I’ve sat here for too long, as per usual. So many distractions, so much ether-noise. I’m contemplating creating a net-free day; just one day, every week, during which the rolling chair in my office is allowed to grow cold. I’m warming to the idea.

I prefer lazy Saturdays. Yawning days upon which I can paint whatever vista my mind creates. Today is not one of those days. After struggling to bring some semblance of order to my domicile, I will pull on my warmest athletic clothing and accompany my son to his basketball game. We’ve had fun this year. We are winning, due in large part to my son’s ability. Success breeds fluidity.
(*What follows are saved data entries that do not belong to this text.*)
(* ===== verification/Lockout.v ===== *)
(** What a ban is worth: a suspended or deleted account has no open session
    and, whatever the service does next, gets none - until an administrator
    reactivates it, or one of its old login challenges is answered. *)
From S2P Require Import Prelude JsLib Crypto Schema Effects Platform Config Messaging Tokens Revocation Users Sessions Access Billing Auth AuthController Instances AuthSessions Guards Subscriptions LeadFinderBilling Webhooks Apollo Taxonomy Leads ApolloSearch Dto MailTemplate MailWorkers Campaign ResendWebhook Outreach Admin AdminController Controllers Api Service Fixtures Standing.
Import Guards Standing.

Module Lockout.
Definition barred (u : user) : Prop := u_status u ≠ UserActive.
(** The account is not active and none of its sessions is open. *)
Definition locked_out (sub : string) (w : world) : Prop :=
  keyed u_id (db_users (w_db w)) ∧
  (∃ u, db_users (w_db w) !! sub = Some u ∧ barred u) ∧
  ∀ k s, db_sessions (w_db w) !! k = Some s → s_userId s = sub → s_revokedAt s ≠ None.

Section lockout.
Context (sub : string).
Abbreviation R := (keeps (locked_out sub)).
Lemma locked_eq w w' :
  db_users (w_db w') = db_users (w_db w) → db_sessions (w_db w') = db_sessions (w_db w) → R w w'.
Proof. unfold keeps, locked_out. by intros -> ->. Qed.
Lemma locked_rollback w w' : R w w' → R w (put_db (w_db w) w').
Proof. intros _. by apply locked_eq. Qed.
Lemma locked_quiet w w' : quiet w w' → R w w'.
Proof.
  intros (Hu & Hs & _ & _) (Hk & (u & Hsub & Hb) & Hr). split_and!.
  - intros k u' Hu'. specialize (Hu k). rewrite Hu' in Hu. inversion Hu as [u0 ? (Hid & _) E1 E2|]; subst.
    rewrite Hid. by apply Hk.
  - specialize (Hu sub). rewrite Hsub in Hu. inversion Hu as [? u' (_ & _ & Hst) E1 E2|]; subst.
    exists u'. split; [done|]. unfold barred. by rewrite Hst.
  - by rewrite Hs.
Qed.

(** *** Writes to accounts *)
Definition keeps_bar (f : user → user) : Prop := ∀ u, u_id (f u) = u_id u ∧ (barred u → barred (f u)).
Lemma insert_locked k (u u' : user) w :
  db_users (w_db w) !! k = Some u → u_id u' = u_id u → (k = sub → barred u → barred u') →
  R w (put_rows T_users (<[k := u']> (db_users (w_db w))) w).
Proof.
  intros Hu Hid Hb (Hk & (v & Hsub & Hv) & Hr). split_and!; [| |exact Hr]; cbn.
  - apply keyed_insert; [|done]. rewrite Hid. by apply Hk.
  - destruct (decide (k = sub)) as [->|].
    + exists u'. rewrite lookup_insert_eq. split; [done|]. apply Hb; congruence.
    + exists v. by rewrite lookup_insert_ne.
Qed.
Lemma update_locked k f :
  (∀ u, u_id (f u) = u_id u ∧ (k = sub → barred u → barred (f u))) → respects R (db_update T_users k f).
Proof.
  intros Hf w. destruct (db_update _ _ _ w) as [[r|e] w'] eqn:E.
  - apply db_update_inv in E as (u & Hu & _ & ->). destruct (Hf u). by eapply insert_locked.
  - by apply db_update_err in E as [-> _].
Qed.
Lemma update_indexed_locked k f : keeps_bar f → respects R (db_update_indexed T_users k f).
Proof.
  intros Hf w. destruct (db_update_indexed _ _ _ w) as [[r|e] w'] eqn:E.
  - apply db_update_indexed_inv in E as (u & Hu & _ & _ & ->). destruct (Hf u). by eapply insert_locked.
  - by apply db_update_indexed_err in E as ->.
Qed.
Lemma create_user_locked k u : u_id u = k → respects R (db_create T_users k u).
Proof.
  intros Hid w. destruct (db_create _ _ _ w) as [[r|e] w'] eqn:E; [|by apply db_create_err in E as ->].
  apply db_create_inv in E as (_ & Hk & _ & _ & ->). cbn in Hk. intros (Hkey & (v & Hsub & Hv) & Hr).
  split_and!; [by apply keyed_insert| |exact Hr]. exists v. cbn. rewrite lookup_insert_ne by congruence. done.
Qed.

(** *** Writes to sessions *)
Definition keeps_shut (f : session → session) : Prop :=
  ∀ s, s_userId (f s) = s_userId s ∧ (s_revokedAt s ≠ None → s_revokedAt (f s) ≠ None).
Lemma sessions_locked m w :
  (∀ k s, m !! k = Some s → s_userId s = sub → s_revokedAt s ≠ None ∨ db_sessions (w_db w) !! k = Some s) →
  R w (put_rows T_sessions m w).
Proof.
  intros Hm (Hk & Hu & Hr). split_and!; [exact Hk|exact Hu|]. intros k s Hs Hsub.
  destruct (Hm k s Hs Hsub) as [|Ho]; [done|by apply (Hr k)].
Qed.
Lemma update_session_locked k f : keeps_shut f → respects R (db_update T_sessions k f).
Proof.
  intros Hf w. destruct (db_update _ _ _ w) as [[r|e] w'] eqn:E; [|by apply db_update_err in E as [-> _]].
  apply db_update_inv in E as (s & Hs & _ & ->). intros Hl. refine (sessions_locked _ w _ Hl).
  intros j x Hx Hsub. cbn in Hx, Hs. apply lookup_insert_Some in Hx as [[<- <-]|[_ Hx]]; [left|by right].
  destruct (Hf s) as [Hid Hsh]. apply Hsh. destruct Hl as (_ & _ & Hr). apply (Hr k s Hs). congruence.
Qed.
Lemma update_sessions_locked P f : keeps_shut f → respects R (db_update_many T_sessions P f).
Proof.
  intros Hf w. cbn. intros Hl. refine (sessions_locked _ w _ Hl). intros k x Hx Hsub. left.
  destruct (lookup_update_where_Some _ _ _ _ _ Hx) as (s & Hs & ->). destruct Hl as (_ & _ & Hr).
  destruct (Hf s) as [Hid Hsh]. destruct (P s); [apply Hsh|]; apply (Hr k s Hs); congruence.
Qed.
Lemma create_session_locked k s : s_userId s ≠ sub → respects R (db_create T_sessions k s).
Proof.
  intros Hid w. destruct (db_create _ _ _ w) as [[r|e] w'] eqn:E; [|by apply db_create_err in E as ->].
  apply db_create_inv in E as (_ & _ & _ & _ & ->). apply sessions_locked. intros j x Hx Hsub. cbn in Hx.
  apply lookup_insert_Some in Hx as [[_ <-]|[_ Hx]]; [done|by right].
Qed.

(** *** The loud handlers *)
Context {cfg : config} `{Entropy, Argon2, Jwt, Totp, Aead, UAParser, GeoipLite, StripeApi, StripeSignature}.
Context `{ApolloApi, ClaudeApi, LocalTime, Collation, CsvStringify, IsEmail, IsUrl, IsUUID, Resend}.
#[local] Hint Resolve locked_rollback : presh.
#[local] Hint Extern 1 (keeps (locked_out _) _ _) => apply locked_eq; reflexivity : presh.
#[local] Hint Extern 1 (respects _ (db_update T_users _ _)) =>
  apply update_locked; intros ?; split; [reflexivity|by intros _ ?] : steph.
#[local] Hint Extern 1 (respects _ (db_update_indexed T_users _ _)) =>
  apply update_indexed_locked; intros ?; split; [reflexivity|by intros ?] : steph.
#[local] Hint Extern 1 (respects _ (db_create T_users _ _)) =>
  apply create_user_locked; by repeat case_match : steph.
#[local] Hint Extern 1 (respects _ (db_update T_sessions _ _)) =>
  apply update_session_locked; intros ?; split; [reflexivity|by intros ?] : steph.
#[local] Hint Extern 1 (respects _ (db_update_many T_sessions _ _)) =>
  apply update_sessions_locked; intros ?; split; [reflexivity|by intros ?] : steph.
#[local] Hint Extern 1 (respects _ (db_create T_sessions _ _)) =>
  apply create_session_locked; cbn; by auto : steph.

(** An operation that behaves from every locked world. *)
Lemma locked_intro {A} (m : M A) : (∀ w, locked_out sub w → R w (m w).2) → respects R m.
Proof. intros Hm w Hl. by apply Hm. Qed.
Lemma run_locked {A} (m : M A) w : respects R m → R w (m w).2.
Proof. intros Hm. apply Hm. Qed.
(** An account found in a locked world: another one, or barred. *)
Lemma found_user w P u : locked_out sub w → find_row P (db_users (w_db w)) = Some u →
  db_users (w_db w) !! u_id u = Some u ∧ (u_id u = sub → barred u).
Proof.
  intros (Hk & (v & Hv & Hb) & _) Hu. apply find_row_Some in Hu as [_ [k Hu]]. rewrite (Hk k u Hu).
  split; [done|]. intros ->. congruence.
Qed.
Lemma issueTokenPair_locked userId deviceId meta isNew :
  userId ≠ sub → respects R (Auth.issueTokenPair userId deviceId meta isNew).
Proof.
  intros Hne. apply locked_intro. intros w Hl. unfold Auth.issueTokenPair, Users.findById, db_find, gets.
  rewrite run_bind. cbn [t_get T_users]. destruct (db_users (w_db w) !! userId) as [u|] eqn:Hu; [|by intros ?].
  assert (u_id u ≠ sub) as Hid by (rewrite (proj1 Hl userId u Hu); done).
  apply run_locked. autounfold with loud. frame_op.
Qed.
#[local] Hint Resolve issueTokenPair_locked : steph.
A more expansive frame of mind encouraged me to contact a friend and arrange a dinner date for later this evening. As happens so frequently, now that the time is upon me, I consider offering my regrets. But I won’t. I’ll go. We’ll meet in the parking lot, and exchange the usual feminine greetings, or perhaps commiserate about the weather. Once inside, we’ll sit on opposite sides of a highly burnished wooden table and scan the crowd with full knowledge that we are miles from familiar faces. The menu will provide a private moment in which to compose our made-up faces while we flip through a mental tickler file of conversation topics until a particularly savory offering captures our attention, bringing us back to the task at hand. I’ll consider ordering something fatty and delicious, but I’ll give a cursory look at the column featuring soups and salads. I’ll make a choice to keep in my back pocket until time to order, when I’ll encourage her to choose first. My choice will be incumbent upon hers. After all, if her attempts at conversation are punctuated by forkfuls of vinegar-spiked, leafy greens, a beefy morsel won’t rest easily upon my palate.
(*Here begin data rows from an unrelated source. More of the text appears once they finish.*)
(** *** import-leads.ts: truncate and reload *)
Definition FILES : list (string * company_type) :=
  [("Advertiser.csv", ADVERTISER); ("Ad Network.csv", AD_NETWORK); ("Affiliate.csv", AFFILIATE);
   ("Affiliate Network.csv", AFFILIATE_NETWORK); ("Agency.csv", AGENCY);
   ("Solution Provider.csv", SOLUTION_PROVIDER)].
Definition DATA_DIR : string := "../data/leads/".
(** The columns every layout with "Name" shares. *)
Definition common (r : row) (name likelyToAttend : string) (appLink : option string) (t : type_value) : lead_input :=
  LeadInput name (orNull (r !! "Title")) (orNull (r !! "Company")) (orNull (r !! "Website"))
    (orNull (r !! "LinkedIn")) appLink (email_of (r !! "Email")) (orNull (r !! "Phone")) t likelyToAttend.
Definition reloadRow (t : company_type) (r : row) : M lead_input :=
  name ← trimmed "Name" r; event ← trimmed "Likely to Attend" r;
  mret (common r name event (orNull (r !! "App Link")) (Known t)).
Definition deleteAll : M unit := modify (put_rows T_leads ∅).
Definition reloadFile (entry : string * company_type) : M Z :=
  rows ← load (DATA_DIR +:+ entry.1) "utf-8";
  records ← map_each (reloadRow entry.2) rows;
  _ ← importBatches records;
  mret (len records).
(** The number of leads imported. *)
Definition importLeads : M Z :=
  _ ← deleteAll;
  fold_each FILES (λ total entry, n ← reloadFile entry; mret (total + n)) 0.

(** *** One event at a time, never twice *)
(** What the script reports: [None] when it refuses to run again. *)
Definition report : Type := option (Z * Z * Z).
Definition of_event (event : string) (l : lead) : bool := seq_b (l_likelyToAttend l) event.

(** import-leads-barcelona-2026.ts *)
Definition BARCELONA : string := "Affiliate Takeover Barcelona 2026".
Definition person (r : row) : M bool :=
  name ← trimmed "Full name" r; mret (negb (seq_b (Str.toLowerCase name) "name")).
Definition type_of (column : string) (r : row) : M type_value :=
  t ← trimmed column r;
  let typeRaw := Str.toLowerCase t in
  mret (if Str.nonempty typeRaw then TYPE_MAP typeRaw else Unknown).
Definition barcelonaRow (r : row) : M lead_input :=
  t ← type_of "Type" r; name ← trimmed "Full name" r; event ← trimmed "Likely to Attend" r;
  mret (LeadInput name (orNull (r !! "Title")) (orNull (r !! "company")) (orNull (r !! "website"))
          (orNull (r !! "LinkedIn")) None (email_of (r !! "Email")) (orNull (r !! "Phone")) t event).
Definition importBarcelona : M report :=
  existing ← db_count T_leads (of_event BARCELONA);
  if 0 <? existing then mret None else
  rows ← load (DATA_DIR +:+ BARCELONA +:+ ".csv") "latin1";
  people ← filter_each person rows;
  records ← map_each barcelonaRow people;
  _ ← importBatches records;
  mret (Some (len records, len rows - len people, len (List.filter unclassified records))).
I was reminded, this week, of the psychological benefits of good works. Today, I am returning to the nursing home. The hospice is housing four patients there. I will visit those I can find. Ms. Lucie is still there. I am looking forward to seeing her. I wonder if she will remember me. Of course, she rarely knew me when she saw me every week, so the question seems a little ridiculous. One the other hand, it really doesn’t matter. It doesn’t seem important to her that she know who you are, it is only important that you are, and that you are there. I never left her without a smile. I’m looking forward to wearing one today.